• _Assignment_
From the records, return each line that has the word "match" in it.

• _Material for this task_
(* ===== verification/TradingOrders.v ===== *)
(** * Stored order streams

    What the order tables hold after any run of the commands of [TradingRuns]: every stored stream is a valid history of its order, events
    that a worker prepared from the stored book are accepted and extend it, those prepared from an older book are refused, and the pending
    orders of the database are those of [OrderState]. *)
From Stdlib Require Import ZArith Lia Ascii String Sorting.Sorted QArith Lqa.
From stdpp Require Import base list strings numbers sets.
From S2P Require Import Prelude PyDecimal Hashing Domain Text OrderState RiskMachine ArmState Payload.
From S2P Require Import Reconciliation Planning Schedule Cycles CycleStore CycleLifecycle Q1Records Q1Store TradingRuns.
Set Default Goal Selector "!".
Open Scope Z_scope.

(** ** Streams *)

Definition rows_of (s : q1_store) (id : string) : list order_event_row :=
  List.filter (λ r, oe_order_intent_id (er_event r) =s id) (order_events (orders s)).
Definition row_sequence (r : order_event_row) : Z := oe_event_sequence (er_event r).

(** Every event of a stream was valid after the events before it. *)
Definition stored_stream (intent : order_intent_row) (l : list order_event_row) : Prop :=
  ∀ l1 r l2, l = l1 ++ r :: l2 → OrderEvents._validate_transition (er_event r) intent (last l1) = Ok ().

(** The transition that a stored event made. *)
Record created_event (q : dec) (e : OrderEvent) : Prop := {
  ce_sequence : oe_event_sequence e = 1;
  ce_type : oe_event_type e = CREATED;
  ce_filled : (oe_cumulative_filled_quantity e =? d0)%dec = true;
  ce_remaining : (oe_remaining_quantity e =? q)%dec = true;
  ce_commission : (oe_cumulative_commission_usd e =? d0)%dec = true;
}.

Definition fill_delta (e : OrderEvent) : bool := is_fill_event (oe_event_type e).
Record next_event (latest e : OrderEvent) : Prop := {
  ne_open : is_terminal_order_event (oe_event_type latest) = false;
  ne_sequence : oe_event_sequence e = oe_event_sequence latest + 1;
  ne_filled : (oe_cumulative_filled_quantity e =? (if fill_delta e then oe_cumulative_filled_quantity latest + oe_quantity_delta e
                                                  else oe_cumulative_filled_quantity latest))%dec = true;
  ne_remaining : (oe_remaining_quantity e =? (if fill_delta e then oe_remaining_quantity latest - oe_quantity_delta e
                                             else oe_remaining_quantity latest))%dec = true;
  ne_commission : (oe_cumulative_commission_usd e =? oe_cumulative_commission_usd latest + oe_commission_delta_usd e)%dec = true;
}.

Lemma transition_created e intent :
  OrderEvents._validate_transition e intent None = Ok () ↔ ∃ q, ir_quantity intent = Some q ∧ created_event q e ∧ (oe_quantity_delta e =? d0)%dec = true.
Proof.
  unfold OrderEvents._validate_transition. destruct (ir_quantity intent) as [q|]; [|split; [done|by intros (? & ? & _)]]. split.
  - intros Hv. apply bind_Ok_inv in Hv as ([] & [H1 H2]%raise_if_Ok_inv%orb_false_iff & [[[H3 H4]%orb_false_iff H5]%orb_false_iff H6]%raise_if_Ok_inv%orb_false_iff).
    split_bool. exists q. split; [done|]. split; [|done]. split; try done. lia.
  - intros (q' & [= <-] & [H1 H2 H3 H4 H5] & H6). rewrite H1, H2, H3, H4, H5, H6. done.
Qed.

Lemma transition_next e intent latest :
  OrderEvents._validate_transition e intent (Some latest) = Ok () ↔ is_Some (ir_quantity intent) ∧ next_event (er_event latest) e.
Proof.
  unfold OrderEvents._validate_transition. destruct (ir_quantity intent) as [q|]; [|split; [done|by intros [[? ?] _]]]. split.
  - intros Hv. apply bind_Ok_inv in Hv as ([] & H1%raise_if_Ok_inv & Hv). apply bind_Ok_inv in Hv as ([] & H2%raise_if_Ok_inv%negb_false_iff & Hv).
    apply bind_Ok_inv in Hv as ([] & H3%raise_if_Ok_inv%negb_false_iff & Hv). apply bind_Ok_inv in Hv as ([] & H4%raise_if_Ok_inv%negb_false_iff & H5%raise_if_Ok_inv%negb_false_iff).
    split; [done|]. split; try done. lia.
  - intros [_ [H1 H2 H3 H4 H5]]. unfold fill_delta in *. rewrite H1, H2, Z.eqb_refl, H3, H4, H5. done.
Qed.

Lemma stored_stream_snoc intent l r :
  stored_stream intent (l ++ [r]) ↔ stored_stream intent l ∧ OrderEvents._validate_transition (er_event r) intent (last l) = Ok ().
Proof.
  split.
  - intros Hs. split; [|by apply (Hs l r [])]. intros l1 r1 l2 ->. apply (Hs l1 r1 (l2 ++ [r])). by rewrite <- app_assoc.
  - intros [Hs Hr] l1 r1 l2 E. destruct l2 as [|r2 l2 _] using rev_ind.
    + apply app_inj_tail in E as [<- <-]. done.
    + rewrite app_comm_cons, app_assoc in E. apply app_inj_tail in E as [-> _]. by apply (Hs l1 r1 l2).
Qed.

Lemma stored_stream_sequences intent l : stored_stream intent l → contiguous row_sequence 1 l = true.
Proof.
  induction l as [|r l IH] using rev_ind; intros Hs; [done|]. apply stored_stream_snoc in Hs as [Hl Hr]. rewrite contiguous_app, IH by done.
  cbn [contiguous]. rewrite andb_true_r, andb_true_l. apply Z.eqb_eq. destruct (last l) as [latest|] eqn:El.
  - apply transition_next in Hr as [_ Hn]. unfold row_sequence at 1. rewrite (ne_sequence _ _ Hn).
    rewrite (contiguous_last row_sequence 1 l latest (IH Hl) El) at 1. unfold row_sequence. lia.
  - apply last_None in El as ->. apply transition_created in Hr as (q & _ & Hc & _). unfold row_sequence. rewrite (ce_sequence _ _ Hc). done.
Qed.

(** Only the last event of a stream can be terminal. *)
Lemma stored_stream_open intent l l1 r l2 :
  stored_stream intent l → l = l1 ++ r :: l2 → l2 ≠ [] → is_terminal_order_event (oe_event_type (er_event r)) = false.
Proof.
  intros Hs -> Hne. destruct l2 as [|r2 l2]; [done|]. specialize (Hs (l1 ++ [r]) r2 l2). rewrite <- app_assoc in Hs. specialize (Hs eq_refl).
  rewrite last_snoc in Hs. apply transition_next in Hs as [_ Hn]. apply (ne_open _ _ Hn).
Qed.

(** The events hold amounts on the grid of [k] decimal places. *)
Definition stream_on_grid (k : Z) (q : dec) (l : list order_event_row) : Prop :=
  0 <= k ∧ on_grid k q ∧ 0 < units k q < LIMIT ∧
  Forall (λ r, on_grid k (oe_quantity_delta (er_event r)) ∧ units k (oe_quantity_delta (er_event r)) < LIMIT
               ∧ on_grid k (oe_remaining_quantity (er_event r)) ∧ on_grid k (oe_cumulative_filled_quantity (er_event r))) l.

Lemma valid_event_nonneg e : validate_OrderEvent e = Ok e →
  (0 <= dval (oe_remaining_quantity e))%Q ∧ (is_fill_event (oe_event_type e) = true → (0 < dval (oe_quantity_delta e))%Q).
Proof.
  unfold validate_OrderEvent, invalid. intros Hv. inv_ok. split.
  - match goal with E : (oe_remaining_quantity e <? d0)%dec = false |- _ => apply dltb_ge in E; by rewrite dval_d0 in E end.
  - intros Hf. rewrite Hf in *. match goal with E : true && (oe_quantity_delta e <=? d0)%dec = false |- _ => cbn in E; apply dleb_gt in E; by rewrite dval_d0 in E end.
Qed.

Lemma units_nonneg k d : on_grid k d → (0 <= dval d)%Q → 0 <= k → 0 <= units k d.
Proof. intros Hg Hd Hk. rewrite <- (units_d0 k). apply (dval_units_le k); [by apply on_grid_d0|done|by rewrite dval_d0]. Qed.

(** What remains and what is filled add up to the order. *)
Lemma stored_stream_conserves k q intent l r :
  ir_quantity intent = Some q → stream_on_grid k q l → Forall (λ r, validate_OrderEvent (er_event r) = Ok (er_event r)) l → stored_stream intent l →
  last l = Some r →
  0 <= units k (oe_remaining_quantity (er_event r)) ∧ 0 <= units k (oe_cumulative_filled_quantity (er_event r)) ∧
  units k (oe_remaining_quantity (er_event r)) + units k (oe_cumulative_filled_quantity (er_event r)) = units k q.
Proof.
  intros Hq (Hk & Gq & Hlim & Hg). revert r. induction l as [|r' l IH] using rev_ind; intros r Hv Hs Hl; [done|].
  rewrite last_snoc in Hl. injection Hl as ->. apply Forall_app in Hg as [Hg (Gd & Ud & Gr & Gf)%Forall_inv].
  apply Forall_app in Hv as [Hv Hvr%Forall_inv].
  apply stored_stream_snoc in Hs as [Hs Hr]. apply valid_event_nonneg in Hvr as [Hrem Hpos]. pose proof (units_nonneg _ _ Gr Hrem Hk) as H0.
  destruct (last l) as [latest|] eqn:El.
  - destruct (IH Hg latest Hv Hs eq_refl) as (H1 & H2 & H3). apply transition_next in Hr as [_ [_ _ Hf Hre _]].
    assert (on_grid k (oe_remaining_quantity (er_event latest)) ∧ on_grid k (oe_cumulative_filled_quantity (er_event latest))) as [Gr' Gf'].
    { apply last_Some_elem_of in El. rewrite Forall_forall in Hg. by destruct (Hg _ El) as (_ & _ & ? & ?). }
    unfold fill_delta in *. destruct (is_fill_event _).
    + assert (0 < units k (oe_quantity_delta (er_event r))) as Hd.
      { apply Z.lt_nge. rewrite <- (units_d0 k), <- (dval_units_le k) by (done || by apply on_grid_d0). rewrite dval_d0. apply Qlt_not_le, Hpos, eq_refl. }
      destruct (Z.le_gt_cases (units k (oe_quantity_delta (er_event r))) (units k (oe_remaining_quantity (er_event latest)))) as [Hle|Hgt].
      * destruct (fill_units k _ _ _ (units k q) Gr' Gf' Gd H1 H2 H3 Hlim (conj Hd Hle)) as (G1 & G2 & U1 & U2 & _).
        rewrite (deqb_units k) in Hf, Hre by done. apply Z.eqb_eq in Hf, Hre. lia.
      * destruct (dsub_units k _ _ Gr' Gd) as [G U]; [lia|]. rewrite (deqb_units k) in Hre by done. apply Z.eqb_eq in Hre. lia.
    + rewrite (deqb_units k) in Hf, Hre by done. apply Z.eqb_eq in Hf, Hre. lia.
  - apply transition_created in Hr as (q' & Hq' & [_ _ Hf Hre _] & _). rewrite Hq in Hq'. injection Hq' as <-.
    rewrite (deqb_units k) in Hf, Hre by (done || by apply on_grid_d0). apply Z.eqb_eq in Hf, Hre. rewrite units_d0 in Hf. lia.
Qed.

(** ** The order tables after a run *)

(** The events come from the validating constructor. *)
Definition valid_command (c : q1_command) : Prop := match c with QOrderEvent e _ => validate_OrderEvent e = Ok e | _ => True end.

Record orders_ok (s : q1_store) : Prop := {
  ok_intent_ids : NoDup (map (λ r, qi_order_intent_id (ir_intent r)) (order_intents (orders s)));
  ok_event_ids : NoDup (map (λ r, oe_event_id (er_event r)) (order_events (orders s)));
  ok_event_keys : NoDup (map (λ r, oe_idempotency_key (er_event r)) (order_events (orders s)));
  ok_intent_of : ∀ r, r ∈ order_events (orders s) → ∃ intent, get_intent s (oe_order_intent_id (er_event r)) = Some intent
    ∧ er_run_id r = qi_run_id (ir_intent intent) ∧ er_arm_id r = Q1ArmId_value (qi_arm_id (ir_intent intent));
  ok_valid : Forall (λ r, validate_OrderEvent (er_event r) = Ok (er_event r)) (order_events (orders s));
  ok_quantity : ∀ id intent, get_intent s id = Some intent → ir_quantity intent = Some (qi_quantity (ir_intent intent));
  ok_streams : ∀ id intent, get_intent s id = Some intent → stored_stream intent (rows_of s id);
}.

Section runs.
Context `{Digest}.

(** The order tables change in these ways only. *)
Inductive order_change (c : q1_command) (s s' : q1_store) : Prop :=
  | orders_kept : order_intents (orders s') = order_intents (orders s) → order_events (orders s') = order_events (orders s) → order_change c s s'
  | intent_added intent : c = QIntent intent → intent_conflict s {| ir_intent := intent; ir_quantity := Some (qi_quantity intent) |} = false →
      order_intents (orders s') = order_intents (orders s) ++ [{| ir_intent := intent; ir_quantity := Some (qi_quantity intent) |}] →
      order_events (orders s') = order_events (orders s) → order_change c s s'
  | event_added e database id intent row : c = QOrderEvent e database → oe_source_cycle_id e = Some id →
      fence_open s id (oe_worker_fence_token e) (oe_cycle_attempt_count e) → get_intent s (oe_order_intent_id e) = Some intent →
      OrderEvents._validate_transition e intent (OrderEvents.latest_for_order s (oe_order_intent_id e) None) = Ok () →
      row = {| er_event := e; er_run_id := qi_run_id (ir_intent intent); er_arm_id := Q1ArmId_value (qi_arm_id (ir_intent intent)) |} →
      order_event_conflict s row = false → s' = orders_with_event s row → order_change c s s'.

• _Response to this exercise_
  - match goal with E : (oe_remaining_quantity e <? d0)%dec = false |- _ => apply dltb_ge in E; by rewrite dval_d0 in E end.
  - intros Hf. rewrite Hf in *. match goal with E : true && (oe_quantity_delta e <=? d0)%dec = false |- _ => cbn in E; apply dleb_gt in E; by rewrite dval_d0 in E end.
Definition valid_command (c : q1_command) : Prop := match c with QOrderEvent e _ => validate_OrderEvent e = Ok e | _ => True end.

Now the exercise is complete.